- Exercise data
(** The round trip of a bundle: for a plain product id, a directory that
    is not there yet (its parent is), and a download that is an archive of
    ZIP members with one file each (plain names; member names that [*.zip]
    matches, file names that it does not, no name twice), the attempt goes
    through; afterwards the directory holds exactly the inner files with
    their contents and one [Deleted:] line was printed for each member. *)
Theorem try_body_extracts_bundle product_id report_id st bundle later :
  plain_product_id product_id = true →
  plain_bundle (Archive (outer_members bundle)) = true →
  fs st !! save_dir product_id report_id = None →
  is_Some (fs st !! dirname (save_dir product_id report_id)) →
  replies st = Return (Archive (outer_members bundle)) :: later →
  NoDup bundle.*1 → NoDup bundle.*2.*1 →
  Forall (λ b, matches_zip b.1 = true ∧ matches_zip b.2.1 = false) bundle →
  ∃ st' entries lines,
    try_body product_id report_id st = (Return (), st') ∧
    fs st' !! save_dir product_id report_id = Some entries ∧
    (∀ k v, entries !! k = Some v ↔ (k, v) ∈ bundle.*2) ∧
    printed st' = printed st ++ lines ∧
    lines ≡ₚ (λ n, "Deleted: " +:+ save_dir product_id report_id +:+ "/" +:+ n)
             <$> bundle.*1.
Proof.
  intros _ _ Hnew Hparent Hr Hzips Hfiles Hnames.
  set (dir := save_dir product_id report_id) in *.
  assert (exists_ dir (fs st) = false) as Hexists.
  { unfold exists_. apply bool_decide_eq_false_2. rewrite Hnew. by intros [? ?]. }
  assert (exists_ (dirname dir) (fs st) = true) as Hpar.
  { unfold exists_. by apply bool_decide_eq_true_2. }
  unfold try_body, download_bundle. rewrite Hr. simpl. fold dir.
  rewrite Hexists. simpl. unfold mkdir. rewrite Hexists, Hpar. simpl.
  set (d2 := extractall (outer_members bundle) dir (<[dir := ∅]> (fs st))).
  set (outer := foldl (λ e m, <[m.1 := m.2]> e) (∅ : gmap string blob)
                  (outer_members bundle)).
  assert (d2 !! dir = Some outer) as Hd2.
  { unfold d2. by rewrite extractall_dir, lookup_insert_eq. }
  assert ((outer_members bundle).*1 = bundle.*1) as Hkeys.
  { rewrite <- list_fmap_compose. by apply list_fmap_ext. }
  assert (∀ b, b ∈ bundle → outer !! b.1 = Some (Archive [b.2])) as Houter.
  { intros b Hb. apply foldl_insert_present; [by rewrite Hkeys|].
    by apply (list_elem_of_fmap_2 (λ b : string * (string * blob), (b.1, Archive [b.2]))). }
  assert (∀ k, k ∉ bundle.*1 → outer !! k = None) as Hnot_outer.
  { intros k Hk. unfold outer. rewrite foldl_insert_absent by (by rewrite Hkeys).
    apply lookup_empty. }
  assert (∀ f, f ∈ listdir dir d2 ↔ f ∈ bundle.*1) as Hlist.
  { intros f. rewrite elem_of_listdir, Hd2. simpl. split.
    - intros Hsome. destruct (decide (f ∈ bundle.*1)) as [|Hn]; [done|].
      rewrite (Hnot_outer f Hn) in Hsome. by destruct Hsome.
    - intros (b & -> & Hb)%list_elem_of_fmap. rewrite (Houter b Hb). by eexists. }
  destruct (extract_each_bundle bundle dir (listdir dir d2) d2 outer)
    as (d3 & e3 & Hrun & Hd3 & Hin3 & Hout3); try done.
  { apply NoDup_fst_map_to_list. }
  { intros f. apply Hlist. }
  rewrite Hrun. simpl.
  assert (∀ b, b ∈ bundle → b.1 ∈ listdir dir d2) as Hall.
  { intros b Hb. apply Hlist. by apply list_elem_of_fmap_2. }
  assert (∀ b, b ∈ bundle → e3 !! b.2.1 = Some b.2.2) as Hfile.
  { intros b Hb. apply Hin3; [done|by apply Hall]. }
  assert (∀ k, k ∉ bundle.*2.*1 → e3 !! k = outer !! k) as Hrest.
  { intros k Hk. apply Hout3. intros b Hb _ <-. apply Hk.
    by do 2 apply list_elem_of_fmap_2. }
  assert (∀ k, k ∈ bundle.*1 → matches_zip k = true) as Hzip.
  { intros k (b & -> & Hb)%list_elem_of_fmap. rewrite Forall_forall in Hnames.
    by destruct (Hnames b Hb). }
  assert (∀ k, k ∈ bundle.*2.*1 → matches_zip k = false) as Hnozip.
  { intros k (f & -> & (b & -> & Hb)%list_elem_of_fmap)%list_elem_of_fmap.
    rewrite Forall_forall in Hnames. by destruct (Hnames b Hb). }
  assert (∀ n, n ∈ glob_zip dir d3 ↔ n ∈ bundle.*1) as Hglob.
  { intros n. unfold glob_zip. rewrite list_elem_of_filter, elem_of_listdir, Hd3.
    simpl. split.
    - intros [Hm Hsome]. destruct (decide (n ∈ bundle.*1)) as [|Hn]; [done|].
      assert (n ∉ bundle.*2.*1) as Hnf.
      { intros Hf. apply Hnozip in Hf. congruence. }
      rewrite (Hrest n Hnf), (Hnot_outer n Hn) in Hsome. by destruct Hsome.
    - intros Hn. split; [by apply Hzip|].
      assert (n ∉ bundle.*2.*1) as Hnf.
      { intros Hf. apply Hnozip in Hf. apply Hzip in Hn. congruence. }
      rewrite (Hrest n Hnf).
      apply list_elem_of_fmap in Hn as (b & -> & Hb). rewrite (Houter b Hb).
      by eexists. }
  eexists _, _, _. split; [reflexivity|].
  rewrite remove_each_fs, remove_each_printed. simpl.
  rewrite foldl_alter_delete, Hd3. simpl.
  split; [reflexivity|]. split; [|split; [reflexivity|]].
  - intros k v. rewrite foldl_delete_lookup. split.
    + destruct (decide (k ∈ glob_zip dir d3)) as [|Hng]; [done|].
      intros Hk. destruct (decide (k ∈ bundle.*2.*1)) as [Hf|Hnf].
      * apply list_elem_of_fmap in Hf as (f & -> & Hf).
        apply list_elem_of_fmap in Hf as (b & -> & Hb).
        rewrite (Hfile b Hb) in Hk. injection Hk as <-.
        rewrite <- surjective_pairing. by apply list_elem_of_fmap_2.
      * exfalso. rewrite (Hrest k Hnf) in Hk. apply Hng, Hglob.
        destruct (decide (k ∈ bundle.*1)) as [|Hn]; [done|].
        by rewrite (Hnot_outer k Hn) in Hk.
    + intros (b & Hkv & Hb)%list_elem_of_fmap.
      assert (k = b.2.1 ∧ v = b.2.2) as [-> ->] by (by rewrite <- Hkv).
      rewrite decide_False; [by apply Hfile|].
      intros Hg. apply Hglob, Hzip in Hg.
      assert (matches_zip b.2.1 = false); [|congruence].
      apply Hnozip. by do 2 apply list_elem_of_fmap_2.
  - apply fmap_Permutation. apply NoDup_Permutation; [|done|exact Hglob].
    unfold glob_zip, listdir. apply NoDup_filter, NoDup_fst_map_to_list.
Qed.
(** * TIS-100 emulator: the node interpreter and the grid scheduler

    A shallow embedding of [tis100/node.py], [tis100/logger.py] and
    [tis100/tis.py].  Python objects live in a heap (a list of node records
    addressed by index), so that a write through a port really mutates the
    peer.  A Python generator is represented by the point where it is
    suspended; one [next()] is a function from that point and the heap to
    the next suspension point, an exception, or exhaustion of the fuel that
    bounds the number of instructions dispatched inside one call. *)

From Stdlib Require Import Ascii.
From stdpp Require Import gmap strings list.

Open Scope Z_scope.

(** ** Python values that the interpreter manipulates *)

(** Exceptions that the modelled code can raise.  [DanglingRef] has no
    Python counterpart: it stands for a reference outside the heap, which
    the object graph of a run never contains. *)
Inductive exn :=
| AssertionError | NameError | IndexError | TypeError | ValueError
| KeyError | DanglingRef.

(** A node's state ([Node.IDLE] .. [Node.WRITE]). *)
Inductive mode := IDLE | RUN | READ | WRITE.

(** A neighboring node direction ([Node.UP] .. [Node.LEFT]). *)
Inductive direction := UP | DOWN | RIGHT | LEFT.

Global Instance mode_eq_dec : EqDecision mode.
Proof. solve_decision. Defined.

Global Instance direction_eq_dec : EqDecision direction.
Proof. solve_decision. Defined.

(** The integer behind each direction constant. *)
Definition dir_code (d : direction) : nat :=
  match d with UP => 0 | DOWN => 1 | RIGHT => 2 | LEFT => 3 end%nat.

Definition code_dir (c : nat) : option direction :=
  match c with
  | 0 => Some UP | 1 => Some DOWN | 2 => Some RIGHT | 3 => Some LEFT
  | _ => None
  end%nat.

Global Instance direction_countable : Countable direction.
Proof. refine (inj_countable dir_code code_dir _). by intros []. Defined.

(** [Node.DIRECTIONS = (UP, DOWN, LEFT, RIGHT)] *)
Definition DIRECTIONS : list direction := [UP; DOWN; LEFT; RIGHT].

(** [Node._opposite_directions] *)
Definition _opposite_directions (d : direction) : direction :=
  match d with UP => DOWN | DOWN => UP | LEFT => RIGHT | RIGHT => LEFT end.

(** [Node._direction_labels] *)
Definition _direction_labels (d : direction) : string :=
  match d with UP => "UP" | DOWN => "DOWN" | LEFT => "LEFT" | RIGHT => "RIGHT" end.

(** [Node._label_to_direction] *)
Definition _label_to_direction (s : string) : option direction :=
  if String.eqb s "UP" then Some UP
  else if String.eqb s "DOWN" then Some DOWN
  else if String.eqb s "LEFT" then Some LEFT
  else if String.eqb s "RIGHT" then Some RIGHT
  else None.

(** An instruction is the triple built by the compiler: the opcode name and
    two argument tokens, each [None] when the line has no such argument. *)
Abbreviation token := (option string).
Abbreviation instr := (string * token * token)%type.

(** [tok == 'NAME'] for an argument token. *)
Definition tok_is (t : token) (name : string) : bool :=
  match t with Some s => String.eqb s name | None => false end.

(** *** [int(src)] on a token

    Python's [int] on a string: blanks around the number are dropped, then
    an optional sign and at least one decimal digit must remain. *)
Definition is_space (c : Ascii.ascii) : bool :=
  let n := Ascii.nat_of_ascii c in
  ((n =? 32) || ((9 <=? n) && (n <=? 13)))%nat.

Definition digit_of (c : Ascii.ascii) : option Z :=
  let n := Ascii.nat_of_ascii c in
  if ((48 <=? n) && (n <=? 57))%nat then Some (Z.of_nat n - 48) else None.

Fixpoint lstrip (s : string) : string :=
  match s with
  | String c s' => if is_space c then lstrip s' else s
  | EmptyString => EmptyString
  end.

- Problem to solve
Each line of the listing above that contains the word "Hrun" is to be copied.

- Answer to the exercise
    as (d3 & e3 & Hrun & Hd3 & Hin3 & Hout3); try done.
  rewrite Hrun. simpl.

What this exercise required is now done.